(Collected data)
++++++++++

(* ===== verification/TSolver.v ===== *)
(** * The base class of the theory solvers

    [TSolver] (tsolvers/TSolver.h, TSolver.cc) keeps the literals a solver has
    deduced, the position up to which they were handed to the SAT solver, the
    polarities it knows, and the marks that undo all of this on
    backtracking. *)
From S2P Require Import Prelude Gmp FastRational FastRationalFacts FastRationalInt Number Terms.
From stdpp Require Import gmap.
From Stdlib Require Import Lia.

Record TSolver : Type := MkTSolver {
  polarityMap : gmap PTRef lbool;
  th_deductions : list PtAsgn_reason;     (* in the order they were pushed *)
  deductions_next : nat;
  deductions_lim : list nat;              (* the last element is the top *)
  deductions_last : list nat;
  has_explanation : bool;
  informed_PTRefs : list PTRef;           (* a map with its keys in the order they were inserted *)
}.

Definition TSolver_init : TSolver := MkTSolver ∅ [] 0 [] [] false [].

Definition with_explanation (s : TSolver) (b : bool) : TSolver :=
  MkTSolver (polarityMap s) (th_deductions s) (deductions_next s) (deductions_lim s)
    (deductions_last s) b (informed_PTRefs s).

Definition setPolarity (s : TSolver) (t : PTRef) (p : lbool) : TSolver :=
  MkTSolver (<[t := p]> (polarityMap s)) (th_deductions s) (deductions_next s)
    (deductions_lim s) (deductions_last s) (has_explanation s) (informed_PTRefs s).

(** [polarityMap[tr] = l_Undef] *)
Definition clearPolarity (s : TSolver) (t : PTRef) : TSolver := setPolarity s t l_Undef.

Definition hasPolarity (s : TSolver) (t : PTRef) : bool :=
  match polarityMap s !! t with
  | Some p => negb (bool_decide (p = l_Undef))
  | None => false
  end.

Definition storeDeduction (s : TSolver) (ded : PtAsgn_reason) : TSolver :=
  setPolarity
    (MkTSolver (polarityMap s) (th_deductions s ++ [ded]) (deductions_next s)
       (deductions_lim s) (deductions_last s) (has_explanation s) (informed_PTRefs s))
    (rtr ded) (rsgn ded).

Definition isInformed (s : TSolver) (t : PTRef) : bool := bool_decide (t ∈ informed_PTRefs s).
Definition setInformed (s : TSolver) (t : PTRef) : TSolver :=
  MkTSolver (polarityMap s) (th_deductions s) (deductions_next s) (deductions_lim s)
    (deductions_last s) (has_explanation s) (informed_PTRefs s ++ [t]).

(** [TSolver::clearSolver]: the polarities stay. *)
Definition TSolver_clearSolver (s : TSolver) : TSolver :=
  MkTSolver (polarityMap s) [] 0 [] [] false [].

Definition TSolver_pushBacktrackPoint (s : TSolver) : TSolver :=
  MkTSolver (polarityMap s) (th_deductions s) (deductions_next s)
    (deductions_lim s ++ [length (th_deductions s)]) (deductions_last s ++ [deductions_next s])
    (has_explanation s) (informed_PTRefs s).

(** The [while] of [popBacktrackPoint], over the deductions to drop, last
    first. *)
Definition popDeduction (s : TSolver) (d : PtAsgn_reason) : TSolver :=
  let s := clearPolarity s (rtr d) in
  MkTSolver (polarityMap s) (removelast (th_deductions s)) (deductions_next s)
    (deductions_lim s) (deductions_last s) (has_explanation s) (informed_PTRefs s).

Definition popDeductions (s : TSolver) (size : nat) : TSolver :=
  foldl popDeduction s (reverse (drop size (th_deductions s))).

Definition TSolver_popBacktrackPoint (s : TSolver) : res TSolver :=
  match last (deductions_last s), last (deductions_lim s) with
  | Some next, Some size =>
      let s := MkTSolver (polarityMap s) (th_deductions s) next
                 (removelast (deductions_lim s)) (removelast (deductions_last s))
                 (has_explanation s) (informed_PTRefs s) in
      let s := popDeductions s size in
      let! _ := check (deductions_next s <=? length (th_deductions s))%nat in
      Ok s
  | _, _ => Err Assertion_failed
  end.

(** [getDeduction]: [None] is [PtAsgn_reason_Undef]. *)
Definition getDeduction (s : TSolver) : option PtAsgn_reason * TSolver :=
  match th_deductions s !! deductions_next s with
  | None => (None, s)
  | Some d =>
      (Some d, MkTSolver (polarityMap s) (th_deductions s) (S (deductions_next s))
                 (deductions_lim s) (deductions_last s) (has_explanation s) (informed_PTRefs s))
  end.

(** ** Backtracking *)

Record tsolver_wf (s : TSolver) : Prop := {
  twf_len : length (deductions_lim s) = length (deductions_last s);
  twf_next : (deductions_next s <= length (th_deductions s))%nat;
  twf_last : ∀ i a b, deductions_last s !! i = Some a → deductions_lim s !! i = Some b → (a <= b)%nat;
  twf_lim : ∀ i b, deductions_lim s !! i = Some b → (b <= length (th_deductions s))%nat;
  twf_mono : ∀ i j a b, (i <= j)%nat → deductions_lim s !! i = Some a →
    deductions_lim s !! j = Some b → (a <= b)%nat;
}.

Lemma removelast_app_one {A} (l : list A) x : removelast (l ++ [x]) = l.
Proof. apply removelast_last. Qed.

(** The fields the deductions do not touch. *)
Lemma popDeduction_fields s d :
  deductions_next (popDeduction s d) = deductions_next s
  ∧ deductions_lim (popDeduction s d) = deductions_lim s
  ∧ deductions_last (popDeduction s d) = deductions_last s
  ∧ has_explanation (popDeduction s d) = has_explanation s
  ∧ informed_PTRefs (popDeduction s d) = informed_PTRefs s
  ∧ th_deductions (popDeduction s d) = removelast (th_deductions s)
  ∧ polarityMap (popDeduction s d) = <[rtr d := l_Undef]> (polarityMap s).
Proof. done. Qed.

Lemma popDeductions_spec s l1 l2 : th_deductions s = l1 ++ l2 →
  let s' := popDeductions s (length l1) in
  th_deductions s' = l1 ∧ deductions_next s' = deductions_next s
  ∧ deductions_lim s' = deductions_lim s ∧ deductions_last s' = deductions_last s
  ∧ has_explanation s' = has_explanation s ∧ informed_PTRefs s' = informed_PTRefs s
  ∧ (∀ t, hasPolarity s' t = true → hasPolarity s t = true ∧ t ∉ (rtr <$> l2))
  ∧ (∀ t, hasPolarity s t = true → t ∉ (rtr <$> l2) → polarityMap s' !! t = polarityMap s !! t).
Proof.
  intros E. unfold popDeductions. rewrite E, drop_app_length. clear -E.
  revert s E. induction l2 as [|d l2 IH] using rev_ind; intros s E; simpl.
  - rewrite app_nil_r in E. repeat split; auto. by intros ?%elem_of_nil.
  - rewrite reverse_snoc. simpl.
    assert (th_deductions (popDeduction s d) = l1 ++ l2) as E'
      by (simpl; by rewrite E, app_assoc, removelast_app_one).
    destruct (IH _ E') as (H1 & H2 & H3 & H4 & H5 & H6 & H7 & H8).
    rewrite H1, H2, H3, H4, H5, H6. repeat split.
    + destruct (H7 t H) as [Hp _]. revert Hp. unfold hasPolarity. simpl.
      destruct (decide (rtr d = t)) as [->|]; [by rewrite lookup_insert_eq|by rewrite lookup_insert_ne].
    + destruct (H7 t H) as [Hp Hn]. rewrite fmap_app, elem_of_app. simpl.
      rewrite list_elem_of_singleton. intros [?| ->]; [done|]. revert Hp. unfold hasPolarity. simpl.
      by rewrite lookup_insert_eq.
    + intros t Ht Hn. rewrite fmap_app, elem_of_app in Hn. simpl in Hn.
      rewrite list_elem_of_singleton in Hn.
      assert (rtr d ≠ t) as Hd by (intros <-; tauto).
      rewrite H8; [simpl; by rewrite lookup_insert_ne | | tauto].
      unfold hasPolarity in *. simpl. by rewrite lookup_insert_ne.
Qed.

Lemma snoc_lookup {A} (l : list A) x i y : (l ++ [x]) !! i = Some y →
  (l !! i = Some y ∧ (i < length l)%nat) ∨ (i = length l ∧ y = x).
Proof.
  intros Hi. apply lookup_snoc_Some in Hi as [[? ?]|[-> <-]]; [left | right]; done.
Qed.

Lemma push_wf s : tsolver_wf s → tsolver_wf (TSolver_pushBacktrackPoint s).
Proof.
  intros [W1 W2 W3 W4 W5]. constructor; simpl.
  - rewrite !length_app. simpl. lia.
  - done.
  - intros i a b [[? ?]|[-> ->]]%snoc_lookup [[? ?]|[? ->]]%snoc_lookup; try lia. by eapply W3.
  - intros i b [[? ?]|[-> ->]]%snoc_lookup; [by eapply W4 | done].
  - intros i j a b Hij [[? ?]|[-> ->]]%snoc_lookup [[? ?]|[-> ->]]%snoc_lookup; try lia.
    + by apply (W5 i j).
    + by eapply W4.
Qed.

Lemma storeDeduction_wf s d : tsolver_wf s → tsolver_wf (storeDeduction s d).
Proof.
  intros [W1 W2 W3 W4 W5]. constructor; simpl; try done.
  - rewrite length_app. simpl. lia.
  - intros i b Hb. specialize (W4 i b Hb). rewrite length_app. simpl. lia.
Qed.

Lemma with_explanation_wf s b : tsolver_wf s → tsolver_wf (with_explanation s b).
Proof. intros [W1 W2 W3 W4 W5]. by constructor. Qed.

Lemma getDeduction_wf s : tsolver_wf s → tsolver_wf (snd (getDeduction s)).
Proof.
  intros [W1 W2 W3 W4 W5]. unfold getDeduction.
  destruct (th_deductions s !! deductions_next s) eqn:E; [|by constructor].
  apply lookup_lt_Some in E. by constructor.
Qed.

(** Popping a mark drops the deductions made since, and nothing else. *)
Lemma TSolver_pop_ok s lims size : tsolver_wf s → deductions_lim s = lims ++ [size] →
  ∃ s', TSolver_popBacktrackPoint s = Ok s' ∧ tsolver_wf s'
    ∧ deductions_lim s' = lims ∧ th_deductions s' = take size (th_deductions s)
    ∧ has_explanation s' = has_explanation s ∧ informed_PTRefs s' = informed_PTRefs s.
Proof.
  intros Hw El. pose proof Hw as [W1 W2 W3 W4 W5]. unfold TSolver_popBacktrackPoint.
  destruct (deductions_last s) as [|next lasts _] eqn:Eb using rev_ind.
  { rewrite El, length_app in W1. simpl in W1. lia. }
  rewrite El, !length_app in W1. simpl in W1.
  rewrite El, !last_snoc, !removelast_app_one.
  assert (size <= length (th_deductions s))%nat as Hsize.
  { apply (W4 (length lims)). rewrite El. apply lookup_snoc_Some. by right. }
  assert (next <= size)%nat as Hnext.
  { apply (W3 (length lims)); apply lookup_snoc_Some || rewrite El; [right; split; [lia | done]|].
    apply lookup_snoc_Some. by right. }
  set (s0 := MkTSolver _ _ _ _ _ _ _).
  pose proof (popDeductions_spec s0 (take size (th_deductions s)) (drop size (th_deductions s))) as Hp.
  rewrite length_take, Nat.min_l in Hp by lia.
  destruct (Hp ltac:(simpl; by rewrite take_drop)) as (P1 & P2 & P3 & P4 & P5 & P6 & _).
  rewrite P1, P2. simpl. rewrite length_take, Nat.min_l by lia.
  rewrite (proj2 (Nat.leb_le _ _) Hnext). simpl. eexists. split; [done|].
  split; [|done]. constructor.
  - rewrite P3, P4. simpl. lia.
  - rewrite P1, P2. simpl. rewrite length_take. lia.
  - rewrite P3, P4. simpl. intros i a b Ha Hb. apply (W3 i).
    + apply lookup_app_l_Some. done.
    + rewrite El. by apply lookup_app_l_Some.
  - rewrite P1, P3. simpl. intros i b Hb. rewrite length_take, Nat.min_l by lia.
    apply (W5 i (length lims)); rewrite ?El.
    + apply lookup_lt_Some in Hb. lia.
    + by apply lookup_app_l_Some.
    + apply lookup_snoc_Some. by right.
  - rewrite P3. simpl. intros i j a b Hij Ha Hb. apply (W5 i j); [done| |]; rewrite El;
      by apply lookup_app_l_Some.
Qed.

(** Popping [k] marks at once. *)
Lemma TSolver_pops_ok s lims size rest : tsolver_wf s → deductions_lim s = lims ++ size :: rest →
  ∃ s', foldM (λ b _, TSolver_popBacktrackPoint b) s (seq 0 (S (length rest))) = Ok s' ∧ tsolver_wf s'
    ∧ deductions_lim s' = lims ∧ th_deductions s' = take size (th_deductions s)
    ∧ has_explanation s' = has_explanation s ∧ informed_PTRefs s' = informed_PTRefs s.
Proof.
  assert (∀ (l l' : list nat) b, length l = length l' →
    foldM (λ b _, TSolver_popBacktrackPoint b) b l = foldM (λ b _, TSolver_popBacktrackPoint b) b l') as Hlen.
  { intros l. induction l as [|x l IH]; intros [|x' l'] b El; try done. simpl.
    destruct (TSolver_popBacktrackPoint b); simpl; [|done]. apply IH. simpl in El. lia. }
  revert s lims size. induction rest as [|x rest IH] using rev_ind; intros s lims size Hw El.
  - destruct (TSolver_pop_ok s lims size Hw El) as (s' & E & ?). exists s'. simpl. rewrite E. done.
  - rewrite app_comm_cons, app_assoc in El.
    destruct (TSolver_pop_ok s _ x Hw El) as (s1 & E & Hw1 & El1 & Ed1 & Eh1 & Ei1).
    destruct (IH s1 lims size Hw1 El1) as (s2 & E2 & Hw2 & El2 & Ed2 & Eh2 & Ei2).
    exists s2. rewrite (Hlen _ (0%nat :: seq 0 (S (length rest)))) by (simpl; rewrite !length_seq, length_app; simpl; lia).
    cbn [foldM]. rewrite E. cbn [rbind]. split; [done|]. split; [done|]. split; [done|].
    rewrite Ed2, Ed1, take_take, Nat.min_l, Eh2, Eh1, Ei2, Ei1; [done|].
    apply (twf_mono s Hw (length lims) (length (lims ++ size :: rest))).
    + rewrite length_app. lia.
    + rewrite El, <- app_assoc, lookup_app_r, Nat.sub_diag by lia. done.
    + rewrite El. apply lookup_snoc_Some. by right.
Qed.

++++++++++

■ ACTIVITY
Lines to set down from above: the line with "Lemma popDeduction_fields s", the line with "rewrite H1, H2, H3, H4, H5, H6.", and every line between, each exactly as written.

■ RESULT BELOW
Lemma popDeduction_fields s d :
  deductions_next (popDeduction s d) = deductions_next s
  ∧ deductions_lim (popDeduction s d) = deductions_lim s
  ∧ deductions_last (popDeduction s d) = deductions_last s
  ∧ has_explanation (popDeduction s d) = has_explanation s
  ∧ informed_PTRefs (popDeduction s d) = informed_PTRefs s
  ∧ th_deductions (popDeduction s d) = removelast (th_deductions s)
  ∧ polarityMap (popDeduction s d) = <[rtr d := l_Undef]> (polarityMap s).
Proof. done. Qed.

Lemma popDeductions_spec s l1 l2 : th_deductions s = l1 ++ l2 →
  let s' := popDeductions s (length l1) in
  th_deductions s' = l1 ∧ deductions_next s' = deductions_next s
  ∧ deductions_lim s' = deductions_lim s ∧ deductions_last s' = deductions_last s
  ∧ has_explanation s' = has_explanation s ∧ informed_PTRefs s' = informed_PTRefs s
  ∧ (∀ t, hasPolarity s' t = true → hasPolarity s t = true ∧ t ∉ (rtr <$> l2))
  ∧ (∀ t, hasPolarity s t = true → t ∉ (rtr <$> l2) → polarityMap s' !! t = polarityMap s !! t).
Proof.
  intros E. unfold popDeductions. rewrite E, drop_app_length. clear -E.
  revert s E. induction l2 as [|d l2 IH] using rev_ind; intros s E; simpl.
  - rewrite app_nil_r in E. repeat split; auto. by intros ?%elem_of_nil.
  - rewrite reverse_snoc. simpl.
    assert (th_deductions (popDeduction s d) = l1 ++ l2) as E'
      by (simpl; by rewrite E, app_assoc, removelast_app_one).
    destruct (IH _ E') as (H1 & H2 & H3 & H4 & H5 & H6 & H7 & H8).
    rewrite H1, H2, H3, H4, H5, H6. repeat split.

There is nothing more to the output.